Die Diskussion um vermeintlich steigende Asylanträge in Deutschland hät unvermindert an. Der Bundesinnenminister Hans-Peter Friedrich (CSU) brachte letzte Woche schärfere Bedingungen für Flüchtlinge aus Serbien, Mazedonien und den Kosovo ins Gespräch, heute veröffentlichte die Berliner CDU eine Stellungnahme zu dem, zur Zeit stattfindenden, Hungerstreik mehrerer Asylsuchender am Brandenburger Tor. Das fränkische Nachrichtenportal infranken.de titelte letzte Woche angesichts von 40 neuen Flüchtlingen, die Stadt und Landkreis aufnehmen müssen „Flüchtlingswelle kommt in Bamberg an“. Der Grundtenor: Die Zahlen der Asylanträge steigen. Ein Blick auf die Fakten lässt allerdings anders urteilen.

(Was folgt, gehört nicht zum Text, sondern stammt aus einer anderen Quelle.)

Definition normalizeRequest (c : Config) (req : ExplainRequest) : ExplainRequest :=
  let pref := trim_space (ProviderPreference req) in
  let pref := if bool_decide (pref = "") then trim_space (ProviderStrategy c) else pref in
  {| SubjectType := SubjectType req; SubjectID := SubjectID req; ProviderPreference := if bool_decide (pref = "") then "auto" else pref;
     rq_Context := rq_Context req; rq_ContextHash := rq_ContextHash req;
     MaxContextBytes := capPositive (MaxContextBytes req) (cfg_MaxContextBytes c);
     MaxOutputTokens := capPositive (MaxOutputTokens req) (cfg_MaxOutputTokens c) |}.

Definition set_context (c : string) (req : ExplainRequest) : ExplainRequest :=
  {| SubjectType := SubjectType req; SubjectID := SubjectID req; ProviderPreference := ProviderPreference req; rq_Context := c;
     rq_ContextHash := rq_ContextHash req; MaxContextBytes := MaxContextBytes req; MaxOutputTokens := MaxOutputTokens req |}.
Definition set_preference (p : string) (req : ExplainRequest) : ExplainRequest :=
  {| SubjectType := SubjectType req; SubjectID := SubjectID req; ProviderPreference := p; rq_Context := rq_Context req;
     rq_ContextHash := rq_ContextHash req; MaxContextBytes := MaxContextBytes req; MaxOutputTokens := MaxOutputTokens req |}.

Laut Pro Asyl lag die Zahl der Asylerstanträge nur leicht über dem Durchschnitt der letzten zehn Jahre, von den Höchstständen der beginnenden neunziger Jahre ist sie meilenweit entfernt. Zudem liegt der Zuwachs in Deutschland unter dem weltweiten Schnitt: Um rund 20 Prozent stieg die Zahl der Schutzsuchenden laut UNHCR gegenüber dem Vorjahr weltweit, um 19 Prozent stieg sie in den 38 europäischen Staaten. Und auch im europäischen Schnitt nimmt Deutschland alles andere als einen Spitzenplatz ein. Zwar wird im Jahr 2011 mit 53345 Asylsuchenden der zweite Platz bei den absoluten Zahlen erreicht, setzt man diese Zahl aber in das Verhältnis zu den Gesamtbewohnern springt mit 0,65 Flüchtlingen pro 1000 Einwohnern nur ein mauer neunter Platz heraus. Schweden (3,13), die Schweiz (3,0) und Belgien (2,95) teilen sich die ersten drei Plätze mit Werten von denen Deutschland weit entfernt ist und sogar das krisengebeutelte Griechenland erzielt mit dem Faktor 0,86 eine höhere Quote. (Quelle)

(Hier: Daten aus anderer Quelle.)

Definition Report (ip : option addr) (opts : LookupOptions) (reason : string) (s : Service) : list string * result unit :=
  if negb (SpamhausReport opts) then ([], Ok tt) else report_loop ip reason (reporterProviders s).

(** ** Theorems *)

(** *** Keys *)

(** An address without a zone that is not an IPv4-mapped one. *)
Definition plain (a : addr) : Prop :=
  match a with A4 v => 0 <= v < 2 ^ 32 | A6 v z => 0 <= v < 2 ^ 128 /\ z = "" /\ is4in6 a = false end.

Lemma plain_parse a : plain a -> ParseAddr (addr_string a) = Some a.
Proof.
  destruct a as [v|v z]; cbn [plain addr_string]; [by apply NetipText.ParseAddr_v4_string|]. intros (Hv & -> & ->).
  change (zone_suffix "") with "". rewrite str_app_nil. by apply NetipText.ParseAddr_v6_string.
Qed.

Lemma string_app_list s t : String.list_ascii_of_string (s +:+ t) = String.list_ascii_of_string s ++ String.list_ascii_of_string t.
Proof.
  induction s as [|a s IH]; [done|]. change (String a s +:+ t) with (String a (s +:+ t)). cbn [String.list_ascii_of_string app]. by rewrite IH.
Qed.

Lemma string_list_inj s t : String.list_ascii_of_string s = String.list_ascii_of_string t -> s = t.
Proof. intros H. by rewrite <- (String.string_of_list_ascii_of_string s), H, String.string_of_list_ascii_of_string. Qed.

(** The flags are read off the end of a key. *)
Lemma key_flags s s' m m' r r' :
  let t (b : bool) := if b then "true" else "false" in
  s +:+ "|manual=" +:+ t m +:+ "|repcheck=" +:+ t r = s' +:+ "|manual=" +:+ t m' +:+ "|repcheck=" +:+ t r' -> s = s' /\ m = m' /\ r = r'.
Proof.
  intros t H. apply (f_equal (fun x => rev (String.list_ascii_of_string x))) in H. rewrite !string_app_list, !rev_app_distr in H.
  destruct m, m', r, r'; cbn in H; simplify_eq/=; (split; [|done]); apply string_list_inj;
    rewrite <- (rev_involutive (String.list_ascii_of_string s)), <- (rev_involutive (String.list_ascii_of_string s')); by f_equal.
Qed.

Definition flags (o : LookupOptions) : bool * bool := (ManualForensics o, ReputationCheck o).

Lemma cacheKey_inj a b o o' : plain a -> plain b -> cacheKey a o = cacheKey b o' -> a = b /\ flags o = flags o'.
Proof.
  intros Ha Hb H. apply (key_flags _ _ (ManualForensics o) (ManualForensics o') (ReputationCheck o) (ReputationCheck o')) in H as (Hs & Hm & Hr).
  split; [|by unfold flags; rewrite Hm, Hr]. apply (f_equal ParseAddr) in Hs. rewrite !plain_parse in Hs by done. by simplify_eq.
Qed.

(** *** Runs *)
Definition request : Type := Z * addr * LookupOptions.

Fixpoint run (reqs : list request) (s : Service) : list (Summary * list lookup) :=
  match reqs with
  | [] => []
  | (now, a, o) :: reqs =>
      let '(s, ls, r) := EnrichFull now (Some a) o s in
      match r with Ok sum => (sum, ls) :: run reqs s | Err _ => [] end
  end.

Lemma gather_with_cache now a o c s : gather now a o (with_cache c s) = gather now a o s.
Proof. done. Qed.

(** A call that is answered from the cache, or that asks and keeps the answer. *)
Lemma EnrichFull_cases now a o s :
  Enabled (cfg s) = true ->
  (exists e, items (cache s) !! cacheKey a o = Some e /\ now <= expiresAt e /\ EnrichFull now (Some a) o s = (with_cache (cache s) s, [], Ok (set_hit (summary e)))) \/
  (exists c, (forall e, items (cache s) !! cacheKey a o = Some e -> expiresAt e < now) /\ ttl c = ttl (cache s) /\
     (forall k, k <> cacheKey a o -> items c !! k = items (cache s) !! k) /\
     items c !! cacheKey a o = Some {| expiresAt := now + ttl (cache s); summary := (gather now a o s).1 |} /\
     EnrichFull now (Some a) o s = (with_cache c s, (gather now a o s).2, Ok (gather now a o s).1)).
Proof.
  intros Hen. unfold EnrichFull, Get. rewrite Hen. cbn [negb]. destruct (gather now a o s) as [sum ls] eqn:Hg.
  destruct (items (cache s) !! cacheKey a o) as [e|] eqn:He; [destruct (t_after now (expiresAt e)) eqn:Hx; unfold t_after in Hx|].
  - right. rewrite gather_with_cache, Hg. exists (Put now (cacheKey a o) sum {| items := delete (cacheKey a o) (items (cache s)); ttl := ttl (cache s) |}).
    split; [intros ? [= <-]; lia|]. cbn. split; [done|]. split; [|split; [|done]].
    + intros k Hk. by rewrite lookup_insert_ne, lookup_delete_ne by done.
    + by rewrite lookup_insert_eq.
  - left. exists e. split; [done|]. split; [lia|]. done.
  - right. rewrite gather_with_cache, Hg. exists (Put now (cacheKey a o) sum (cache s)). split; [done|]. cbn. split; [done|]. split; [|split; [|done]].
    + intros k Hk. by rewrite lookup_insert_ne by done.
    + by rewrite lookup_insert_eq.
Qed.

Die Unterbringungsschwierigkeiten vor denen die Kommunen und Landkreise derweil stehen sind selbst produziert. Sie sind vor allem eine Folge davon, dass man in den letzten Jahren die Unterbringungsplätze konsequent abgebaut hatte. Befanden sich in Bayern 2005 noch 14229 Personen in den sogenannten Gemeinschaftsunterkünften, sind es zur Zeit nur noch 10461. Trotzdem sorgt die gesunkene Zahl für immense Unterbringungsprobleme.

Die Diskussion um steigende Fallzahlen bei den Asylerstanträgen sowie Pressemeldungen alá Flüchtlingswelle sind also nichts als populistische Meinungsmache auf dem Rücken der Flüchtlinge. Kein guter Ausblick auf das bayerische Wahljahr 2013.